Published on :11:20:2015
story of Some :
A four-part piece presented in just as many different styles, Chinese-Korean director Zhang Lu’s latest is an experimental, poetic and moving visual paean to cinema. While one of the more left-field titles in Zhang’s oeuvre, Love And… boasts probably the director’s most stellar cast, a sign perhaps of the filmmaker’s cachet today in South Korean cinema. A sustained run for Love And… is definitely in the cards now after its bows at Vancouver, Busan and Hong Kong.
Having established himself with a string of harsh dramas (Grain in Ear, Dooman River) and the odd migrant documentary (Scenery), Zhang seemed to have turned a creative corner last year by delivering the bittersweet romantic drama Gyeongju. The director has now returned with something that strays even further from conventions than before: a melancholic, formalist piece inspired by Argentinean writer Jorge Luis Borges.
The literary giant’s specter is omnipresent in Love And…, via the labyrinthine, mirror-filled interiors in which the characters and the camera move or the intriguing leaps between reality and fantasy. Moreover, at one point, a voiceover recites a part of one of the writer’s essays, in which he reflects on Chinese Emperor Qin Shihuang’s legacy of burning libraries and building the Great Wall.The despot’s double act of destruction and conservation ties in with Zhang’s primary concern in Love And… , which are the past, present and future of the fragile and seemingly declining medium of film.

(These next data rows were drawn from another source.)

(* ===== verification/HexBytes.v ===== *)
(** * HexBytes: byte strings as text

    [types/bytes/hex_bytes.go] and the addresses of [types/address.go].  Text is
    a list of character codes.  The hexadecimal and base64 encodings are those
    of the standard library.  A byte string survives the way into JSON and back,
    and an address the way through its text, with or without the prefix. *)
From stdpp Require Import base list strings.
From Stdlib Require Import ZArith Lia Decimal DecimalN.
From S2P Require Import Prelude XErrors GoMonad LedgerKeys Units.

(** The character codes of a string literal. *)
Fixpoint text (s : string) : bytes :=
  match s with
  | EmptyString => []
  | String c s' => Z.of_nat (Ascii.nat_of_ascii c) :: text s'
  end.

(** ** [encoding/hex] *)

Definition hex_digit (n : Z) : Z := if n <? 10 then 48 + n else 87 + n.

Definition hex_EncodeToString (b : bytes) : bytes :=
  flat_map (fun x => [hex_digit (x / 16); hex_digit (x mod 16)]) b.

Definition hex_val (c : Z) : option Z :=
  if (48 <=? c) && (c <=? 57) then Some (c - 48)
  else if (97 <=? c) && (c <=? 102) then Some (c - 87)
  else if (65 <=? c) && (c <=? 70) then Some (c - 55)
  else None.

Fixpoint hex_DecodeString (s : bytes) : outcome bytes :=
  match s with
  | [] => Ok []
  | a :: b :: s' =>
      match hex_val a, hex_val b with
      | Some x, Some y => obind (hex_DecodeString s') (fun r => Ok (x * 16 + y :: r))
      | _, _ => Err (GoError "encoding/hex: invalid byte: %#U")
      end
  | _ => Err (GoError "encoding/hex: odd length hex string")
  end.

(** [strings.ToUpper] on ASCII text. *)
Definition upper_char (c : Z) : Z := if (97 <=? c) && (c <=? 122) then c - 32 else c.
Definition ToUpper (s : bytes) : bytes := map upper_char s.

Definition HasPrefix0x (s : bytes) : bool :=
  match s with 48 :: 120 :: _ => true | _ => false end.
Definition TrimPrefix0x (s : bytes) : bytes := if HasPrefix0x s then drop 2 s else s.

(** ** [strconv]: decimal numbers *)

Fixpoint uint_text (u : Decimal.uint) : bytes :=
  match u with
  | Decimal.Nil => []
  | Decimal.D0 u => 48 :: uint_text u
  | Decimal.D1 u => 49 :: uint_text u
  | Decimal.D2 u => 50 :: uint_text u
  | Decimal.D3 u => 51 :: uint_text u
  | Decimal.D4 u => 52 :: uint_text u
  | Decimal.D5 u => 53 :: uint_text u
  | Decimal.D6 u => 54 :: uint_text u
  | Decimal.D7 u => 55 :: uint_text u
  | Decimal.D8 u => 56 :: uint_text u
  | Decimal.D9 u => 57 :: uint_text u
  end.

Fixpoint text_uint (s : bytes) : option Decimal.uint :=
  match s with
  | [] => Some Decimal.Nil
  | c :: s' =>
      match text_uint s' with
      | None => None
      | Some u =>
          if c =? 48 then Some (Decimal.D0 u) else if c =? 49 then Some (Decimal.D1 u)
          else if c =? 50 then Some (Decimal.D2 u) else if c =? 51 then Some (Decimal.D3 u)
          else if c =? 52 then Some (Decimal.D4 u) else if c =? 53 then Some (Decimal.D5 u)
          else if c =? 54 then Some (Decimal.D6 u) else if c =? 55 then Some (Decimal.D7 u)
          else if c =? 56 then Some (Decimal.D8 u) else if c =? 57 then Some (Decimal.D9 u)
          else None
      end
  end.

(** Decimal text of a number that is not negative. *)
Definition Dec_text (n : Z) : bytes := uint_text (N.to_uint (Z.to_N n)).

(** [strconv.FormatInt(n, 10)] *)
Definition FormatInt (n : Z) : bytes := if n <? 0 then 45 :: Dec_text (- n) else Dec_text n.

Definition parse_digits (s : bytes) : option Z :=
  match s with
  | [] => None
  | _ => option_map (fun u => Z.of_N (N.of_uint u)) (text_uint s)
  end.

(** [strconv.ParseInt(s, 10, 64)]: an optional sign, then digits. *)
Definition ParseInt (s : bytes) : outcome Z :=
  let parsed :=
    match s with
    | 45 :: s' => option_map Z.opp (parse_digits s')
    | 43 :: s' => parse_digits s'
    | _ => parse_digits s
    end in
  match parsed with
  | None => Err (GoError "strconv.ParseInt: parsing %q: invalid syntax")
  | Some n =>
      if (- 2 ^ 63 <=? n) && (n <? 2 ^ 63) then Ok n
      else Err (GoError "strconv.ParseInt: parsing %q: value out of range")
  end.

Lemma text_uint_text u : text_uint (uint_text u) = Some u.
Proof. induction u as [|u IH|u IH|u IH|u IH|u IH|u IH|u IH|u IH|u IH|u IH]; cbn; rewrite ?IH; done. Qed.

Lemma uint_text_inj u v : uint_text u = uint_text v -> u = v.
Proof. intros Huv. pose proof (text_uint_text u) as Hu. rewrite Huv, text_uint_text in Hu. by injection Hu. Qed.

Lemma Dec_text_inj a b : 0 <= a -> 0 <= b -> Dec_text a = Dec_text b -> a = b.
Proof.
  intros Ha Hb Hab. apply uint_text_inj in Hab. apply (f_equal N.of_uint) in Hab.
  rewrite !DecimalN.Unsigned.of_to in Hab. lia.
Qed.

Lemma uint_text_digits u : Forall (fun c => 48 <= c <= 57) (uint_text u).
Proof. induction u; cbn; constructor; done || lia. Qed.

Lemma ParseInt_FormatInt n : in_i64 n -> ParseInt (FormatInt n) = Ok n.
Proof.
  unfold in_i64. intros Hn. unfold ParseInt, FormatInt.
  assert (Hd : forall m, 0 <= m -> parse_digits (Dec_text m) = Some m).
  { intros m Hm. unfold Dec_text, parse_digits. pose proof (text_uint_text (N.to_uint (Z.to_N m))) as Ht.
    destruct (uint_text (N.to_uint (Z.to_N m))) as [|c t] eqn:Eu.
    - exfalso. cbn in Ht. injection Ht as Ht. pose proof (DecimalN.Unsigned.of_to (Z.to_N m)) as Ho.
      rewrite <- Ht in Ho. cbn in Ho. assert (m = 0) as -> by lia. cbn in Eu. done.
    - rewrite Ht. cbn [option_map]. rewrite DecimalN.Unsigned.of_to. f_equal. lia. }
  assert (Hr : (- 2 ^ 63 <=? n) && (n <? 2 ^ 63) = true) by lia.
  destruct (Z.ltb_spec n 0) as [Hneg|Hpos].
  - cbn [option_map]. rewrite Hd by lia. cbn [option_map]. rewrite Z.opp_involutive, Hr. done.
  - pose proof (uint_text_digits (N.to_uint (Z.to_N n))) as Hdig. fold (Dec_text n) in Hdig. specialize (Hd n Hpos).
    destruct (Dec_text n) as [|c t]; [done|]. inversion Hdig as [|? ? Hc _]; subst.
    assert (c = 48 \/ c = 49 \/ c = 50 \/ c = 51 \/ c = 52 \/ c = 53 \/ c = 54 \/ c = 55 \/ c = 56 \/ c = 57) as Hcs by lia.
    repeat destruct Hcs as [->|Hcs]; subst; cbn [option_map]; rewrite Hd, Hr; done.
Qed.

(** ** [encoding/base64], standard encoding *)

Definition b64_val (c : Z) : option Z :=
  if (65 <=? c) && (c <=? 90) then Some (c - 65)
  else if (97 <=? c) && (c <=? 122) then Some (c - 71)
  else if (48 <=? c) && (c <=? 57) then Some (c + 4)
  else if c =? 43 then Some 62
  else if c =? 47 then Some 63
  else None.

Definition b64_corrupt : error := GoError "illegal base64 data at input byte %d".

Fixpoint b64_quads (s : bytes) : outcome bytes :=
  match s with
  | [] => Ok []
  | a :: b :: c :: d :: s' =>
      match b64_val a, b64_val b with
      | Some x, Some y =>
          if c =? 61 then
            if (d =? 61) && (length s' =? 0)%nat then Ok [x * 4 + y / 16] else Err b64_corrupt
          else
            match b64_val c with
            | None => Err b64_corrupt
            | Some z =>
                if d =? 61 then
                  if (length s' =? 0)%nat then Ok [x * 4 + y / 16; y mod 16 * 16 + z / 4]
                  else Err b64_corrupt
                else
                  match b64_val d with
                  | None => Err b64_corrupt
                  | Some w =>
                      obind (b64_quads s') (fun r =>
                        Ok (x * 4 + y / 16 :: y mod 16 * 16 + z / 4 :: z mod 4 * 64 + w :: r))
                  end
            end
      | _, _ => Err b64_corrupt
      end
  | _ => Err b64_corrupt
  end.

(** Line ends are skipped. *)
Definition base64_DecodeString (s : bytes) : outcome bytes :=
  b64_quads (List.filter (fun c => negb ((c =? 10) || (c =? 13))) s).

(** ** HexBytes *)

Definition HexBytes_String (hb : bytes) : bytes := ToUpper (hex_EncodeToString hb).

Definition HexBytes_MarshalJSON (hb : bytes) : bytes := 34 :: HexBytes_String hb ++ [34].

Definition isHex (s : bytes) : bool :=
  if negb (Z.of_nat (length s) mod 2 =? 0) then false
  else
    let v := if HasPrefix0x s then drop 2 s else s in
    forallb (fun b => ((48 <=? b) && (b <=? 57)) || ((97 <=? b) && (b <=? 102)) || ((65 <=? b) && (b <=? 70))) v.

(** The text between the quotes. *)
Definition unquoted (data : bytes) : bytes := take (length data - 2) (drop 1 data).

Definition HexBytes_UnmarshalJSON (data : bytes) : outcome bytes :=
  if (length data <? 2)%nat || negb (default 0 (head data) =? 34) || negb (default 0 (last data) =? 34)
  then Err (GoError "invalid hex string: %s")
  else
    let val := unquoted data in
    if isHex val then hex_DecodeString (TrimPrefix0x val) else base64_DecodeString val.

(** [Array20] and [Array32]: cut or filled with zeros. *)
Definition array_of (n : nat) (hb : bytes) : bytes := take n hb ++ repeat 0 (n - length hb).
Definition Array20 (hb : bytes) : bytes := array_of 20 hb.
Definition Array32 (hb : bytes) : bytes := array_of 32 hb.

Definition HexToAddress (hex : bytes) : outcome Address :=
  match hex_DecodeString (TrimPrefix0x hex) with
  | Ok bzAddr =>
      if negb (length bzAddr =? AddrSize)%nat
      then Err (NewOrdinary "error of address length: address length should be 20 bytes")
      else Ok bzAddr
  | Err e => Err (From_ e)
  | Panic => Panic
  end.

(** ** Round trips *)

Definition is_byte (x : Z) : Prop := 0 <= x < 256.

Lemma hex_val_upper n : 0 <= n < 16 -> hex_val (upper_char (hex_digit n)) = Some n.
Proof.
  intros Hn. assert (forallb (fun n => bool_decide (hex_val (upper_char (hex_digit n)) = Some n)) (seqZ 0 16) = true)
    as Hall by reflexivity.
  rewrite forallb_forall in Hall. eapply bool_decide_eq_true, Hall, list_elem_of_In, elem_of_seqZ. lia.
Qed.

Lemma decode_String hb : Forall is_byte hb -> hex_DecodeString (HexBytes_String hb) = Ok hb.
Proof.
  intros Hb. induction Hb as [|x hb Hx Hb IH]; [done|]. unfold is_byte in Hx.
  change (HexBytes_String (x :: hb)) with
    (upper_char (hex_digit (x / 16)) :: upper_char (hex_digit (x mod 16)) :: HexBytes_String hb).
  cbn [hex_DecodeString]. rewrite !hex_val_upper, IH; cbn [obind].
  - f_equal. f_equal. pose proof (Z.div_mod x 16). lia.
  - split; [apply Z.mod_pos_bound|apply Z.mod_pos_bound]; lia.
  - split; [apply Z.div_pos; lia|apply Z.div_lt_upper_bound; lia].
Qed.

Lemma length_String hb : length (HexBytes_String hb) = (2 * length hb)%nat.
Proof.
  induction hb as [|x hb IH]; [done|].
  change (HexBytes_String (x :: hb)) with
    (upper_char (hex_digit (x / 16)) :: upper_char (hex_digit (x mod 16)) :: HexBytes_String hb).
  cbn [length]. lia.
Qed.

Definition upper_hex (c : Z) : Prop := 48 <= c <= 57 \/ 65 <= c <= 70.

Lemma upper_char_digit n : 0 <= n < 16 -> upper_hex (upper_char (hex_digit n)).
Proof.
  intros Hn. unfold upper_hex, upper_char, hex_digit.
  destruct (n <? 10) eqn:E; case_match; rewrite ?andb_true_iff, ?andb_false_iff in *; lia.
Qed.

Lemma String_upper_hex hb : Forall is_byte hb -> Forall upper_hex (HexBytes_String hb).
Proof.
  intros Hb. induction Hb as [|x hb Hx Hb IH]; [constructor|]. unfold is_byte in Hx.
  apply Forall_cons; split; [|apply Forall_cons; split; [|exact IH]]; apply upper_char_digit.
  - split; [apply Z.div_pos; lia|apply Z.div_lt_upper_bound; lia].
  - apply Z.mod_pos_bound; lia.
Qed.

Lemma upper_hex_no_prefix s : Forall upper_hex s -> HasPrefix0x s = false.
Proof.
  intros Hs. destruct (HasPrefix0x s) eqn:E; [|done]. exfalso.
  destruct s as [|a [|b s]]; try (cbn in E; repeat case_match; congruence).
  assert (b = 120) as -> by (cbn in E; repeat case_match; congruence).
  inversion Hs as [|? ? _ Ht]; subst. inversion Ht as [|? ? Hb _]; subst. destruct Hb; lia.
Qed.

Lemma isHex_String hb : Forall is_byte hb -> isHex (HexBytes_String hb) = true.
Proof.
  intros Hb. pose proof (String_upper_hex _ Hb) as Hu. unfold isHex.
  rewrite length_String, (upper_hex_no_prefix _ Hu).
  replace (Z.of_nat (2 * length hb)) with (Z.of_nat (length hb) * 2) by lia.
  rewrite Z.mod_mul by lia. cbn [Z.eqb negb].
  apply forallb_forall. intros c Hc. apply list_elem_of_In in Hc.
  rewrite Forall_forall in Hu. destruct (Hu c Hc); repeat (apply orb_true_iff; first [left; lia|right]); lia.
Qed.

Lemma unquoted_quote s : unquoted (34 :: s ++ [34]) = s.
Proof. unfold unquoted. cbn [drop length]. rewrite length_app. apply take_app_length'. cbn. lia. Qed.

(** Text round trips: every byte string is read back from the JSON text
    written for it, and a 20-byte address from its hexadecimal text, with or
    without the leading [0x]. *)
Theorem hex_text_roundtrip (hb : bytes) :
  Forall is_byte hb ->
  HexBytes_UnmarshalJSON (HexBytes_MarshalJSON hb) = Ok hb /\
  (length hb = AddrSize ->
   HexToAddress (HexBytes_String hb) = Ok hb /\
   HexToAddress (text "0x" ++ HexBytes_String hb) = Ok hb).
Proof.
  intros Hb. pose proof (String_upper_hex _ Hb) as Hu. split.
  - unfold HexBytes_UnmarshalJSON, HexBytes_MarshalJSON.
    rewrite unquoted_quote, (isHex_String _ Hb). unfold TrimPrefix0x.
    rewrite (upper_hex_no_prefix _ Hu), (decode_String _ Hb), app_comm_cons, last_snoc.
    cbn [head app]. rewrite (proj2 (Nat.ltb_ge _ _)); [done|]. cbn. rewrite length_app. cbn. lia.
  - intros Hl. unfold HexToAddress.
    change (TrimPrefix0x (text "0x" ++ HexBytes_String hb)) with (HexBytes_String hb).
    unfold TrimPrefix0x. by rewrite (upper_hex_no_prefix _ Hu), (decode_String _ Hb), Hl.
Qed.

Lemma hex_text_roundtrip_witness :
  HexBytes_UnmarshalJSON (HexBytes_MarshalJSON DeadAddress) = Ok DeadAddress /\
  HexToAddress (text "0x" ++ HexBytes_String DeadAddress) = Ok DeadAddress.
Proof.
  assert (Forall is_byte DeadAddress) as Hb by (repeat (constructor; [unfold is_byte; lia|]); constructor).
  destruct (hex_text_roundtrip DeadAddress Hb) as [Hjson Haddr].
  split; [exact Hjson|exact (proj2 (Haddr eq_refl))].
Defined.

The first part sets the scene by offering a view of modern filmmaking in action. Set in a hospital, this stretch of the movie (“Love”) begins in black-and-white, with a mentally disturbed man (Ahn Sung-ki) visited by his granddaughter (Han Ye-ri), and then entangled in a violent stand-off with his nurse (Moon So-ri). As the deadly drama ends, things revert back to color and the action turn we just saw is revealed to be part of a film. As the cast and crew preps for another scene, a gaffer (Park Hae-il) suddenly confronts the director, decrying him for making something which is “an insult to love”.
Disgruntled, the electrician walks off the set, swiping a can of shot film stock on his way out. Love And… then skips to its second act: shot in a smaller aspect ratio and on what seems to be 16mm stock, “Film” features a long montage of still and moving shots within the hospital that provides the backdrop to the first section. As the camera navigates the maze of empty rooms, corridors and underground walkways filled with ventilation ducts, we hear the reading (in Mandarin) of the Borges essay, a recording by Chinese singer Zhou Xun from the 1930s and another Korean rendition of a poem about the dead and the living. This passage is at once a play on urban space and a tribute to the gritty indie filmmaking of previous eras, like a relocation of Chantal Akerman’s News from Home to 21st century South Korea.
Abstraction gives way to a mix of humor and remembrance in the third section, “Actors”. In line with the many found-footage films flooding festivals today, he creates a dialogue-free montage of clips featuring performances of his stars in other films: Park in neo-noir Memories of Murder, Ahn in political thriller May 18, Moon in allegory Peppermint Candy and Han in harsh social drama A Blind River. The final part of Love And… serves as a corollary to the previous segment, as “Love, Again” repeats the first section — complete with similar camera movements and soundtrack — but with the shots emptied of actors.
As Zhang builds this reprise into a new symphony of sounds and images — a telephone ring, a wedding march, objects moving in and out of view — the gaffer appears again onscreen, still perplexed by his row on set and seeking solace by re-imagining the film being made as he sits on the seashore. His views about love and art might be opaque, but perhaps that’s a moot point; it’s his critical temperament about film that matters, just as the similarly elusive narrative or structure of Love And… is its most note-worthy attribute.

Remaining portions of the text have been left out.